__DATA FOR ANALYSIS__
(** ** Growth of the column during an auction

    [appendSlotLocked] copies the current slice and publishes the copy; the
    mutex it holds is not taken by the lock-free debits. *)

Inductive gpc := GStart (v : Z) | GCopied (b : list Z) | GDone.

Definition publish (sh : shared) (b : list Z) : shared :=
  let daily := growDaily (slice sh (pDaily sh)) (length b) in
  mkShared (<[S (nextSlice sh) := daily]> (<[nextSlice sh := b]> (heap sh)))
    (nextSlice sh) (pCustomers sh) (S (nextSlice sh)) (S (S (nextSlice sh))) (epoch sh) false.

Inductive grow_step : shared -> gpc -> shared -> gpc -> Prop :=
  | grow_copy sh v :
      mu sh = false ->
      grow_step sh (GStart v) (with_mu sh true) (GCopied (slice sh (pBudgets sh) ++ [v]))
  | grow_publish sh b : grow_step sh (GCopied b) (publish sh b) GDone.

Inductive greach (s0 : sys) (g0 : gpc) : sys -> gpc -> Prop :=
  | greach_refl : greach s0 g0 s0 g0
  | greach_auction s g s' : greach s0 g0 s g -> sys_step s s' -> greach s0 g0 s' g
  | greach_grow s g sh' g' :
      greach s0 g0 s g -> grow_step (sh s) g sh' g' ->
      greach s0 g0 (mkSys sh' (threads s)) g'.

Lemma sched_greach day order s0 g0 s g s' :
  greach s0 g0 s g -> sched day order s = Some s' -> greach s0 g0 s' g.
Proof.
  revert s. induction order as [|k order IH]; intros s R H; simpl in H; [by simplify_eq|].
  repeat case_match; try discriminate; simplify_eq.
  eapply IH; [|done]. eapply greach_auction; [done|]. eapply sys_thread; eauto using tnext_sound.
Qed.

(** A slot added while an auction is running loses the auction's debit.
    The first auction reads the old slice, the copy is taken, the auction's
    compare-and-swap succeeds on the old slice, and the copy is published
    with the old balance: a second auction is then admitted although the two
    winners together exceed the campaign's budget. *)
Theorem growth_loses_debit :
  exists s, greach (initial [100] [] [0] 1 demo_calls) (GStart 5) s GDone /\
    Forall finished (threads s) /\
    committed LCampaign 0 (threads s) = 120 /\
    loadOn (slice (sh s) (pBudgets (sh s))) 0 = 40.
Proof.
  set (s1 := default (initial [] [] [] 1 [])
               (sched 1 [0; 0; 0]%nat (initial [100] [] [0] 1 demo_calls))).
  set (s2 := mkSys (with_mu (sh s1) true) (threads s1)).
  set (s3 := default s2 (sched 1 [0]%nat s2)).
  set (s4 := mkSys (publish (sh s3) (slice (sh s2) 0%nat ++ [5])) (threads s3)).
  set (s5 := default s4 (sched 1 [1; 1; 1; 1]%nat s4)).
  exists s5. split; [|vm_compute; repeat constructor].
  apply (sched_greach 1 [1; 1; 1; 1]%nat _ _ s4); [|vm_compute; reflexivity].
  apply (greach_grow _ _ s3 (GCopied (slice (sh s2) 0%nat ++ [5]))); [|constructor].
  apply (sched_greach 1 [0]%nat _ _ s2); [|vm_compute; reflexivity].
  apply (greach_grow _ _ s1 (GStart 5)); [|exact (grow_copy (sh s1) 5 eq_refl)].
  apply (sched_greach 1 [0; 0; 0]%nat _ _ (initial [100] [] [0] 1 demo_calls));
    [constructor | vm_compute; reflexivity].
Qed.

End RtbRace.
Fixpoint scan (r : Registry) (reg : CampaignAuctionRegistry) (req : BidRequest)
    (clock : nat -> Z) (pos : nat) (a : acc) (rows : list bucket_row)
    : option (acc * NoBidReason) :=
  match rows with
  | [] => Some (a, NoBidNone)
  | w :: rest =>
      o ← scan_row r reg req (clock pos) a w;
      match o with
      | Next a' => scan r reg req clock (S pos) a' rest
      | Break a' => Some (a', NoBidNone)
      | Return a' n => Some (a', n)
      end
  end.

Definition rank_result (a : acc) : NoBidReason :=
  if winnerIdx a =? -1 then
    if daypartBlocked a then NoBidDaypartClosed
    else if freqBlocked a then NoBidFreqCapExceeded
    else if pacingBlocked a then NoBidPacingClosed
    else if dailyBlocked a then NoBidDailyCapExceeded
    else NoBidNoCandidates
  else NoBidNone.

(** [(winnerIdx, winnerCreative, secondBid, noBid)] of [rankCandidates]. *)
Definition rankCandidates (r : Registry) (reg : CampaignAuctionRegistry) (req : BidRequest)
    (clock : nat -> Z) (soa : candidateBucketSoA) (bucketStart bucketEnd : Z)
    : option (Z * Z * Z * NoBidReason) :=
  if negb (slicesValid soa bucketEnd) then Some (-1, 0, -1, NoBidCorruptCatalog)
  else if (bucketStart <? 0) || (bucketEnd <? bucketStart) || (soa_len soa <? bucketEnd)
  then Some (-1, 0, -1, NoBidCorruptCatalog)
  else
    '(a, n) ← scan r reg req clock 0 acc0 (view soa bucketStart bucketEnd);
    match n with
    | NoBidNone =>
        match rank_result a with
        | NoBidNone => Some (winnerIdx a, winnerCreative a, secondBid a, NoBidNone)
        | n' => Some (-1, 0, -1, n')
        end
    | n' => Some (-1, 0, -1, n')
    end.

(** ** The auction *)

Definition runAuction (r : Registry) (day : Z) (clock : nat -> Z) (req : BidRequest)
    (spend : bool) : option (BudgetStore * AuctionResult * NoBidReason) :=
  let refuse n := Some (store r, noResult, n) in
  if q_MinBid req <? 0 then refuse NoBidInvalidRequest
  else match LoadShard r (q_GeoHash req) with
  | None => refuse NoBidEmptyShard
  | Some reg =>
      if Count reg =? 0 then refuse NoBidEmptyShard
      else if negb (catalogSlicesValid reg) then refuse NoBidCorruptCatalog
      else if negb (OK (q_DealBlock req)) then refuse (q_DealBlock req)
      else match candidateRange r reg req with
      | None => refuse NoBidNoCandidates
      | Some (bucket, bucketStart, bucketEnd) =>
          '(widx, wcreative, second, noBid) ←
            rankCandidates r reg req clock bucket bucketStart bucketEnd;
          if negb (OK noBid) then refuse noBid
          else
            wbid ← at_z (Bids reg) widx;
            wreserve ← at_z (Reserves reg) widx;
            let price := clearingPrice (clearingMode r) (q_MinBid req) wbid second in
            let price := applyReserve price wreserve wbid in
            if (zlen (BudgetIndices reg) <=? widx) || (zlen (CampaignIDs reg) <=? widx)
            then refuse NoBidCorruptCatalog
            else
              id ← at_z (CampaignIDs reg) widx;
              if spend then
                budgetIdx ← at_z (BudgetIndices reg) widx;
                customerIdx ← at_z (CustomerBudgetIndices reg) widx;
                dailyLimit ← at_z (DailyBudgets reg) widx;
                let '(ok, st') :=
                  CheckAndSpendAll day (store r) budgetIdx customerIdx price dailyLimit in
                if negb ok then Some (st', noResult, NoBidSpendFailed)
                else Some (st', mkResult id wcreative price, NoBidNone)
              else Some (store r, mkResult id wcreative price, NoBidNone)
      end
  end.

Definition RunAuction (r : Registry) (day : Z) (clock : nat -> Z) (req : BidRequest) :=
  runAuction r day clock req true.
Definition RunAuctionEval (r : Registry) (day : Z) (clock : nat -> Z) (req : BidRequest) :=
  runAuction r day clock req false.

__EXERCISE DESCRIPTION__
Note every line in the material with "BidRequest" and copy it.

__COMPLETED TASK__
Fixpoint scan (r : Registry) (reg : CampaignAuctionRegistry) (req : BidRequest)
Definition rankCandidates (r : Registry) (reg : CampaignAuctionRegistry) (req : BidRequest)
Definition runAuction (r : Registry) (day : Z) (clock : nat -> Z) (req : BidRequest)
Definition RunAuction (r : Registry) (day : Z) (clock : nat -> Z) (req : BidRequest) :=
Definition RunAuctionEval (r : Registry) (day : Z) (clock : nat -> Z) (req : BidRequest) :=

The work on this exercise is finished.